Just to see a loyal posters name here and to tweak my Southern Friends!!!

40 Things A Real Southerner Will Never Say

40. Oh I just couldn't. Hell, she's only sixteen
39. I'll take Shakespeare for 1000, Alex.
38. Duct tape won't fix that.
37. Lisa Marie was lucky to catch Michael.
36. Come to think of it, I'll have a Heineken.
35. We don't keep firearms in this house.
34. Has anybody seen the sideburns trimmer?
33. You can't feed that to the dog.
32. I thought Graceland was tacky.
31. No kids in the back of the pickup, it's just not safe.
30. Wrasslin's fake.
29. Honey, did you mail that donation to Greenpeace?
28. We're vegetarians.
27. Do you think my gut is too big?
26. I'll have grapefruit and grapes instead of biscuits and gravy.
25. Honey, we don't need another dog.
24. Who's Richard Petty?
23. Give me the small bag of pork rinds.
22. Too many deer heads detract from the decor.
21. Spittin is such a habit.
20. I just couldn't find a thing at Walmart today.
19. Trim the fat off that steak.
18. Cappuccino tastes better than espresso.
17. The tires on that truck are too big.
16. I'll have the arugula and radicchio salad.
15. I've got it all on the C drive.
14. Unsweetened tea tastes better.
13. Would you like your salmon poached or broiled?
12. My fiance, Bobbie Jo, is registered at Tiffany's.
11. I've got two cases of Zima for the Super Bowl.
10. Little Debbie snack cakes have too many fat grams.
09. Checkmate.
08. She's too young to be wearing a .
07. Does the salad bar have bean sprouts?
06. Hey, here's an episode of "Hee Haw" that we haven't seen.
05. I don't have a favorite college team.
04. Be sure to bring my salad dressing on the side.
03. I believe you cooked those green beans too long.
02. Those shorts ought to be a little longer, Darla.
01. Nope, no more for me.

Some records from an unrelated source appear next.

(** X24: [Undo] on the scenes that are well formed for the restore
    ([restorable]: coherent or stale ID cache, allocated nodes with
    non-empty IDs that are distinct within the scene and within the saved
    collection, and saved nodes to add back that have their [AddToScene]
    flag set and no singleton tag).  When the undo stack has the collection
    [saved] on top, [Undo] leaves in the scene the current nodes whose ID is saved, in
    their order, followed by the saved nodes whose ID was not current; the
    IDs of the scene are then those of the saved collection, and every node
    has kept its own.  A saved node whose ID was not current is in the
    scene, a current node whose ID is not saved is not, and a current node
    whose ID is saved on another object is still in the scene and holds the
    copy of that object (followed by the reference updates that
    [RemoveNode] asks of the nodes it leaves).  The top of the undo stack
    is popped. *)
Theorem Undo_restores_saved_state `{ops : MRMLNodeOps} `{laws : !MRMLNodeLaws}
    (s : vtkMRMLScene) (saved : list ptr) (rest : list (list ptr)) :
  UndoStack s = saved :: rest → restorable s saved →
  (∃ addNodes,
     addNodes ≡ₚ only_in (Heap s) saved (CurrentScene s) ∧
     CurrentScene (Undo s)
     = filter (λ c, node_key (Heap s) c ∈ node_key (Heap s) <$> saved)
         (CurrentScene s) ++ addNodes) ∧
  scene_ids (Undo s) = collection_ids (Heap s) saved ∧
  (∀ p, p ∈ CurrentScene s ++ saved → ID (GetNode (Undo s) p) = ID (GetNode s p)) ∧
  (∀ u, u ∈ saved → node_key (Heap s) u ∉ node_key (Heap s) <$> CurrentScene s →
     u ∈ CurrentScene (Undo s)) ∧
  (∀ c, c ∈ CurrentScene s → node_key (Heap s) c ∉ node_key (Heap s) <$> saved →
     c ∉ CurrentScene (Undo s)) ∧
  (∀ c u, c ∈ CurrentScene s → u ∈ saved →
     node_key (Heap s) c = node_key (Heap s) u → c ≠ u →
     c ∈ CurrentScene (Undo s) ∧
     ∃ k, GetNode (Undo s) c
          = Nat.iter k UpdateReferences
              (CopyWithSceneWithSingleModifiedEvent (GetNode s c) (GetNode s u))) ∧
  UndoStack (Undo s) = rest.
Proof.
  intros HU Hr.
  destruct (Undo_spec s saved rest HU Hr) as (Hres & Hpop & _).
  destruct Hres as [(addNodes & Hperm & Hscene) Hsids _ _ Hkeys Hcopy _].
  destruct Hr as [_ Halloc Hids _ _ _].
  split_and!.
  - by exists addNodes.
  - done.
  - intros p Hp. pose proof (Hids p Hp) as Hid.
    pose proof (Hkeys p (Halloc p Hp)) as Hkey.
    assert (has_id (GetNode (Undo s) p)) as Hid'.
    { apply has_id_key. rewrite Hkey. by apply has_id_key. }
    apply has_id_ID in Hid, Hid'. unfold GetNode. by rewrite Hid, Hid', Hkey.
  - intros u Hu Hnot. rewrite Hscene. apply elem_of_app. right.
    rewrite Hperm. by apply list_elem_of_filter.
  - intros c Hc Hnot. rewrite Hscene. intros [Hin|Hin]%elem_of_app.
    + by apply list_elem_of_filter in Hin as [? _].
    + rewrite Hperm in Hin. apply list_elem_of_filter in Hin as [_ Hin].
      apply Hnot, list_elem_of_fmap. eauto.
  - intros c u Hc Hu Hkey Hne. split; [|by apply Hcopy].
    rewrite Hscene. apply elem_of_app. left. apply list_elem_of_filter.
    split; [|done]. rewrite Hkey. apply list_elem_of_fmap. eauto.
  - done.
Qed.

Lemma Undo_restores_saved_state_witness :
  UndoStack edited_scene = [[4; 2]] ∧ restorable edited_scene [4; 2] ∧
  scene_ids (@Undo base_ops edited_scene) = collection_ids (Heap edited_scene) [4; 2] ∧
  2 ∈ CurrentScene (@Undo base_ops edited_scene) ∧
  (3 ∉ CurrentScene (@Undo base_ops edited_scene)) ∧
  UndoStack (@Undo base_ops edited_scene) = [].
Proof.
  assert (UndoStack edited_scene = [[4; 2]]) as HU by (vm_compute; reflexivity).
  destruct (@Undo_restores_saved_state base_ops base_laws edited_scene [4; 2] []
              HU restorable_edited_scene)
    as (_ & Hids & _ & Hadd & Hremove & _ & Hpop).
  split; [exact HU|]. split; [exact restorable_edited_scene|].
  split; [exact Hids|]. split; [|split; [|exact Hpop]].
  - apply Hadd; [apply (bool_decide_unpack _); vm_compute; exact I|].
    replace (node_key (Heap edited_scene) <$> CurrentScene edited_scene)
      with ["vtkMRMLModelNode1"; "vtkMRMLModelNode3"] by (vm_compute; reflexivity).
    replace (node_key (Heap edited_scene) 2) with "vtkMRMLModelNode2"
      by (vm_compute; reflexivity).
    apply (bool_decide_unpack _). vm_compute. exact I.
  - apply Hremove.
    + replace (CurrentScene edited_scene) with [1; 3] by (vm_compute; reflexivity).
      apply (bool_decide_unpack _). vm_compute. exact I.
    + replace (node_key (Heap edited_scene) <$> [4; 2])
        with ["vtkMRMLModelNode1"; "vtkMRMLModelNode2"] by (vm_compute; reflexivity).
      replace (node_key (Heap edited_scene) 3) with "vtkMRMLModelNode3"
        by (vm_compute; reflexivity).
      apply (bool_decide_unpack _). vm_compute. exact I.
Defined.

(** C1 at a scene in which a singleton was replaced after the state was
    saved: the view node 1 is added and [SaveStateForUndo] called, node 1
    is removed and the view node 5 with the same singleton tag is added.
    The scene holds node 5 under the ID [vtkMRMLViewNode2], and the
    collection on top of the undo stack holds node 1 under the ID
    [vtkMRMLViewNode1]: an ID that appears only in the saved collection.
    [Undo] files node 1 among the nodes to add back and node 5 among the
    nodes to remove.  It hands node 1 to [AddNode], which merges it into
    node 5 and does not store it, and then removes node 5: the scene is
    left empty, where the state on top of the undo stack held node 1. *)
Lemma Undo_drops_saved_singleton :
  UndoStack replaced_singleton_scene = [[1]] ∧
  CurrentScene replaced_singleton_scene = [5] ∧
  ID (GetNode replaced_singleton_scene 1) = Some "vtkMRMLViewNode1" ∧
  ID (GetNode replaced_singleton_scene 5) = Some "vtkMRMLViewNode2" ∧
  CurrentScene (@Undo base_ops replaced_singleton_scene) = [] ∧
  UndoStack (@Undo base_ops replaced_singleton_scene) = [].
Proof. repeat split; vm_compute; reflexivity. Qed.

(** X25: [Undo] followed by [Redo], on the scenes that are well formed
    for the restore and whose nodes that [Undo] removes (those whose ID is
    not saved) have their [AddToScene] flag set and no singleton tag.
    [Undo] pushes on the redo
    stack a collection that stands for the scene as it was, entry by entry:
    the node itself, or a backup of it on a new object when [Undo]
    overwrites the node; its IDs are those of the scene before [Undo].
    [Redo] then brings the set of node IDs of the scene back to what it was
    before [Undo], pops the redo stack, and pushes on the undo stack, in
    place of the entry that [Undo] popped, a collection that stands in the
    same way for the scene as [Undo] left it. *)
Theorem Undo_Redo_restores_ids `{ops : MRMLNodeOps} `{laws : !MRMLNodeLaws}
    (s : vtkMRMLScene) (saved : list ptr) (rest : list (list ptr)) :
  UndoStack s = saved :: rest → restorable s saved →
  (∀ p, p ∈ only_in (Heap s) (CurrentScene s) saved → addable (GetNode s p)) →
  ∃ T T',
    RedoStack (Undo s) = T :: RedoStack s ∧
    backed_up s saved (Undo s) T (CurrentScene s) ∧
    collection_ids (Heap (Undo s)) T = scene_ids s ∧
    scene_ids (Redo (Undo s)) = scene_ids s ∧
    RedoStack (Redo (Undo s)) = RedoStack s ∧
    UndoStack (Redo (Undo s)) = T' :: rest ∧
    backed_up (Undo s) T (Redo (Undo s)) T' (CurrentScene (Undo s)) ∧
    collection_ids (Heap (Redo (Undo s))) T' = scene_ids (Undo s).
Proof.
  intros HU Hr Hadd.
  destruct (Undo_spec s saved rest HU Hr) as (Hres & Hpop & T & HT & Hback).
  destruct (restored_restorable s (Undo s) saved T Hr Hadd Hres Hback)
    as [Hr' HTkeys].
  destruct (Redo_spec (Undo s) T (RedoStack s) HT Hr')
    as (Hres' & Hpop' & T' & HT' & Hback').
  assert (collection_ids (Heap (Undo s)) T = scene_ids s) as HTids.
  { unfold scene_ids, collection_ids. by rewrite HTkeys. }
  exists T, T'.
  split_and!; [exact HT|exact Hback|exact HTids| |exact Hpop'| |exact Hback'|].
  - rewrite (restored_ids _ _ _ Hres'). exact HTids.
  - rewrite HT'. f_equal. exact Hpop.
  - unfold scene_ids, collection_ids. f_equal.
    eapply backed_up_keys; [|apply (restored_keys _ _ _ Hres')|exact Hback'].
    destruct Hr' as [_ Halloc Hids _ _ _].
    intros c Hc. split; [apply Halloc|apply Hids]; apply elem_of_app; by left.
Qed.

I'm drivin tonight.


----------



## John-in-Ga (Sep 22, 2003)

Don’t know if I’m one of those who you wish to “tweak”, but I’m one of you Southern Friends (I hope), am a loyal poster (albeit not as prolific as some ) and, yes, most of the things on the list are things you will never hear me (or Gloria) say. 

If you really want to see my name here, here it is:
john-in-ga


----------



## Fordfarm (Dec 27, 2005)

Well - not a southerner, but I wouldn't say most of those things, either! The only exceptions would be 1, 4, 8, 9, 17, 23, 30, 32, and 40!
Guess I flunked!


----------